# What is expected:
Although the data below holds other lines too, output only those from the line with "(** The statements that update rows. *)" up to and including the line with "(w r); eauto.", exactly as they appear.

# Given data:
Lemma update_rows s w f : exists g,
  pg_rows (exec s (update w f)).1 = map g (pg_rows s) /\
  forall r, g r = if executed (this_answer s) && w r then f (pg_clock s (pg_stmts s)) r else r.
Proof.
  destruct (exec_rows s (update w f) eq_refl) as [_ ->].
  exists (fun r => if executed (this_answer s) && w r then f (pg_clock s (pg_stmts s)) r else r). split; [|done].
  destruct (executed _); cbn; [done|]. by rewrite map_id.
Qed.

Lemma picked_in s r : (forall x, pg_order s x ≡ₚ x) -> r ∈ picked s -> r ∈ pg_rows s /\ claimable r = true.
Proof.
  intros Ho Hr. unfold picked in Hr. apply elem_of_take in Hr as (i & Hi & _). apply list_elem_of_lookup_2 in Hi.
  rewrite elem_of_sort_by, Ho in Hi. apply list_elem_of_In, filter_In in Hi as [Hi [Hc _]%andb_true_iff].
  split; [by apply list_elem_of_In|done].
Qed.

Lemma picked_nodup s : (forall x, pg_order s x ≡ₚ x) -> NoDup (ids s) -> NoDup (qr_id <$> picked s).
Proof.
  intros Ho Hn. unfold picked. rewrite fmap_take. eapply sublist_NoDup; [|apply sublist_take].
  rewrite sort_by_perm, Ho. by apply NoDup_fmap_filter.
Qed.

Lemma nodup_key {X Y} (f : X -> Y) l x y : NoDup (f <$> l) -> x ∈ l -> y ∈ l -> f x = f y -> x = y.
Proof.
  induction l as [|z l IH]; cbn; [by intros _ ?%elem_of_nil|]. intros [Hz Hl]%NoDup_cons.
  rewrite !elem_of_cons. intros [->|Hx] [->|Hy] E; auto; exfalso; apply Hz.
  - rewrite E. by apply list_elem_of_fmap_2.
  - rewrite <- E. by apply list_elem_of_fmap_2.
Qed.

(** A row is claimed when it is one of the picked ones. *)
Lemma is_picked_spec s r : (forall x, pg_order s x ≡ₚ x) -> NoDup (ids s) -> r ∈ pg_rows s ->
  is_picked s r = true <-> r ∈ picked s.
Proof.
  intros Ho Hn Hr. unfold is_picked. rewrite bool_decide_eq_true. split; [|by apply list_elem_of_fmap_2].
  intros (r' & E & Hp)%list_elem_of_fmap. destruct (picked_in s r' Ho Hp) as [Hr' _].
  by rewrite (nodup_key qr_id (pg_rows s) r r' Hn Hr Hr' E).
Qed.

Lemma claim_rows s :
  pg_order (claim s).1 = pg_order s /\
  pg_rows (claim s).1 = if executed (this_answer s)
                        then map (fun r => if is_picked s r then claimed (pg_clock s (pg_stmts s)) r else r) (pg_rows s)
                        else pg_rows s.
Proof. unfold claim. by destruct (this_answer s) as [|e|[] n e]. Qed.

Lemma same_rows_ok s s' l : table_ok s l -> pg_order s' = pg_order s -> pg_rows s' = pg_rows s -> table_ok s' (l ++ []).
Proof. intros Hok Ho Hr. apply (rows_ok s s' l [] (fun r => r) Hok Ho); [rewrite map_id; done|done|]. left. by split. Qed.

Lemma claim_stmt_ok s l : table_ok s l -> table_ok (run_stmt s StClaim).1 (l ++ (run_stmt s StClaim).2).
Proof.
  intros Hok. cbn. destruct (claim_rows s) as [Ho Hr]. destruct (executed (this_answer s)); [|by apply (same_rows_ok s)].
  destruct Hok as [T1 T2 T3 T4 T5 T6]. set (new := qr_id <$> picked s).
  assert (Hids : ids (claim s).1 = ids s) by (eapply ids_map; [exact Hr|]; intros r; cbn beta; by destruct (is_picked s r)).
  assert (Hnew : NoDup new) by by apply picked_nodup.
  destruct (exclusive_claims l new Hnew T6) as [He Hh].
  { intros i (r & -> & Hp)%list_elem_of_fmap. destruct (picked_in s r T1 Hp) as [Hin Hc]. apply T5; [done|].
    by apply andb_true_iff in Hc as [Hc%bool_decide_eq_true _]. }
  split.
  - by rewrite Ho.
  - by rewrite Hids.
  - rewrite Hids. intros i [Hi|Hi]%elem_of_app; [by apply T3|]. apply list_elem_of_fmap in Hi as (j & [= ->] & Hj).
    apply list_elem_of_fmap in Hj as (r & -> & Hp). by apply list_elem_of_fmap_2, picked_in.
  - rewrite Hr. intros r' (r & -> & Hin)%list_elem_of_fmap. destruct (T4 r Hin) as [Ha Hb].
    rewrite claims_app, claims_fmap by done. destruct (is_picked s r) eqn:Ep; cbn [claimed qr_id qr_attempts].
    + rewrite decide_True by by apply bool_decide_eq_true in Ep. apply is_picked_spec in Ep; [|done..].
      apply picked_in in Ep as [_ [_ Hlt]%andb_true_iff]; [|done]. lia.
    + rewrite decide_False by by apply bool_decide_eq_false in Ep. lia.
  - rewrite Hr. intros r' (r & -> & Hin)%list_elem_of_fmap. destruct (is_picked s r) eqn:Ep; [done|].
    intros Hp. rewrite Hh; [by apply T5|]. by apply bool_decide_eq_false in Ep.
  - done.
Qed.

(** The statements that update rows. *)
Lemma update_ok s l w f ev :
  table_ok s l ->
  (forall now r, qr_id (f now r) = qr_id r /\ qr_attempts (f now r) = qr_attempts r) ->
  (ev = [] /\ (forall now r, qr_status (f now r) = "pending"%string -> qr_status r = "pending"%string) \/
   exists i, ev = (if executed (this_answer s) then [GivenBack i] else []) /\ w = has_id i) ->
  table_ok (exec s (update w f)).1 (l ++ ev).
Proof.
  intros Hok Hf Hev. destruct (exec_rows s (update w f) eq_refl) as [Ho Hr]. destruct (update_rows s w f) as (g & Hg & Eg).
  destruct (executed (this_answer s)) eqn:Ex; cbn in Eg.
  - eapply (rows_ok s _ l ev g Hok Ho Hg); [intros r; rewrite Eg; by destruct (w r)|].
    destruct Hev as [[-> Hp]|(i & -> & ->)]; [left|right].
    + split; [done|]. intros r. rewrite Eg. destruct (w r); eauto.
    + exists i. split; [done|]. intros r Hne. rewrite Eg. unfold has_id. by rewrite bool_decide_false.
  - assert (ev = []) as -> by by destruct Hev as [[-> _]|(i & -> & _)]. by apply (same_rows_ok s).
Qed.

Lemma stmt_ok s l st : table_ok s l -> table_ok (run_stmt s st).1 (l ++ (run_stmt s st).2).
Proof.
  intros Hok. destruct st; [by apply claim_stmt_ok| | | | | |]; cbn [run_stmt fst snd].
  - apply update_ok; [done|done|]. right. by exists id.
  - apply update_ok; [done|done|]. by left.
  - apply (same_rows_ok s); [done|..]; unfold exec; cbn; by destruct (executed _).
  - apply update_ok; [done|done|]. by left.
  - apply (same_rows_ok s); [done|..]; unfold exec; cbn; by destruct (executed _).
  - apply update_ok; [done|done|]. by left.
Qed.

Lemma reachable_table s l : reachable s l -> table_ok s l.
Proof.
  induction 1 as [s Hr Ho|s l r _ IH Hid Ha|s l st _ IH]; [| |by apply stmt_ok].
  - split; unfold ids; rewrite ?Hr; [done|constructor|by intros ? ?%elem_of_nil|by intros r ?%elem_of_nil..|].
    intros i l1 l2 l3 E. by destruct l1.
  - destruct IH as [T1 T2 T3 T4 T5 T6]. assert (Hn : Claimed (qr_id r) ∉ l) by (intros Hc; by apply Hid, T3).
    assert (Hi : ids (with_rows s (pg_rows s ++ [r])) = ids s ++ [qr_id r]) by (unfold ids; cbn; by rewrite fmap_app).
    split; cbn [with_rows pg_order pg_rows]; [done|rewrite Hi..| | |done].
    + apply NoDup_app. split_and!; [done| |apply NoDup_singleton]. intros x Hx ->%list_elem_of_singleton. done.
    + intros i Hc. apply elem_of_app. left. by apply T3.
    + intros r' [Hr'| ->%list_elem_of_singleton]%elem_of_app; [by apply T4|]. rewrite Ha.
      split; [|lia]. by rewrite claims_none.
    + intros r' [Hr'| ->%list_elem_of_singleton]%elem_of_app; [by apply T5|]. intros _.
      clear -Hn. induction l as [|e l IH] using rev_ind; [done|]. rewrite held_snoc.
      destruct e as [j|j]; case_decide as E; subst; try done; [set_solver|apply IH; set_solver..].
Qed.

(** C31: Claims are exclusive and bounded.  Whatever statements the bridges that share the
    table run, in whatever order, and whatever the database does with them (it executes
    each as a whole, refuses it, or breaks the connection before or after executing it),
    a row is claimed again only after it was given back, and no row is claimed more than
    five times.  Rows enter the table with new ids and no attempts. *)
Theorem recordings_are_claimed_exclusively s l i :
  reachable s l ->
  (forall l1 l2 l3, l = l1 ++ Claimed i :: l2 ++ Claimed i :: l3 -> GivenBack i ∈ l2) /\ (claims l i <= 5)%nat.
Proof.
  intros Hr%reachable_table. split; [intros l1 l2 l3; apply (tk_exclusive _ _ Hr)|].
  destruct (decide (Claimed i ∈ l)) as [Hi|Hi]; [|rewrite claims_none by done; lia].
  apply (tk_known _ _ Hr) in Hi. apply list_elem_of_fmap in Hi as (r & -> & Hin).
  destruct (tk_attempts _ _ Hr r Hin). lia.
Qed.

(** ** The operations are sequences of statements *)

Definition stmts_between : relation PgQueue := rtc (fun s s' => exists st, s' = (run_stmt s st).1).

Lemma one_stmt s st : stmts_between s (run_stmt s st).1.
Proof. apply rtc_once. by exists st. Qed.

Lemma save_stmts s now uid t ss k z : stmts_between s (q_SaveUpload s now uid t ss k z).1.
Proof.
  unfold q_SaveUpload. set (u := mkQUpload _ _ _ _ _ _ _ _). pose proof (one_stmt s (StPutUpload u)) as H1. cbn [run_stmt fst] in H1.
  destruct (exec s (put_upload u)) as [s1 [e|]]; [done|]. etrans; [exact H1|].
  pose proof (one_stmt s1 (StUploaded t ss k z)) as H2. cbn [run_stmt fst] in H2. by destruct (exec s1 _).
Qed.

Lemma archive_stmts s now uid t ss k : stmts_between s (q_SaveArchive s now uid t ss k).1.
Proof.
  unfold q_SaveArchive. set (a := mkQArchive _ _ _ _ _). pose proof (one_stmt s (StPutArchive a)) as H1. cbn [run_stmt fst] in H1.
  destruct (exec s (put_archive a)) as [s1 [e|]]; [done|]. etrans; [exact H1|].
  pose proof (one_stmt s1 (StArchived t ss k)) as H2. cbn [run_stmt fst] in H2. by destruct (exec s1 _).
Qed.

Section StoreFrame.
Context {S A P : Type} `{!SpacesClient S, !Archiver A, !Publisher P}.
Context (env : RecEnv) (net : Net).
Abbreviation B := (Bridge S A P PgQueue).

(** A relation on tables that the two operations of the store keep is kept by the
    worker. *)
Context (Q : relation PgQueue) `{!PreOrder Q}.
Hypothesis Q_save : forall s now uid t ss k z, Q s (q_SaveUpload s now uid t ss k z).1.
Hypothesis Q_archive : forall s now uid t ss k, Q s (q_SaveArchive s now uid t ss k).1.

Definition on_store : relation B := fun b b' => Q (bg_store b) (bg_store b').

#[local] Instance on_store_preorder : PreOrder on_store.
Proof. split; [intros b; by unfold on_store|]. intros b1 b2 b3. unfold on_store. by etrans. Qed.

# Result below:
(** The statements that update rows. *)
Lemma update_ok s l w f ev :
  table_ok s l ->
  (forall now r, qr_id (f now r) = qr_id r /\ qr_attempts (f now r) = qr_attempts r) ->
  (ev = [] /\ (forall now r, qr_status (f now r) = "pending"%string -> qr_status r = "pending"%string) \/
   exists i, ev = (if executed (this_answer s) then [GivenBack i] else []) /\ w = has_id i) ->
  table_ok (exec s (update w f)).1 (l ++ ev).
Proof.
  intros Hok Hf Hev. destruct (exec_rows s (update w f) eq_refl) as [Ho Hr]. destruct (update_rows s w f) as (g & Hg & Eg).
  destruct (executed (this_answer s)) eqn:Ex; cbn in Eg.
  - eapply (rows_ok s _ l ev g Hok Ho Hg); [intros r; rewrite Eg; by destruct (w r)|].
    destruct Hev as [[-> Hp]|(i & -> & ->)]; [left|right].
    + split; [done|]. intros r. rewrite Eg. destruct (w r); eauto.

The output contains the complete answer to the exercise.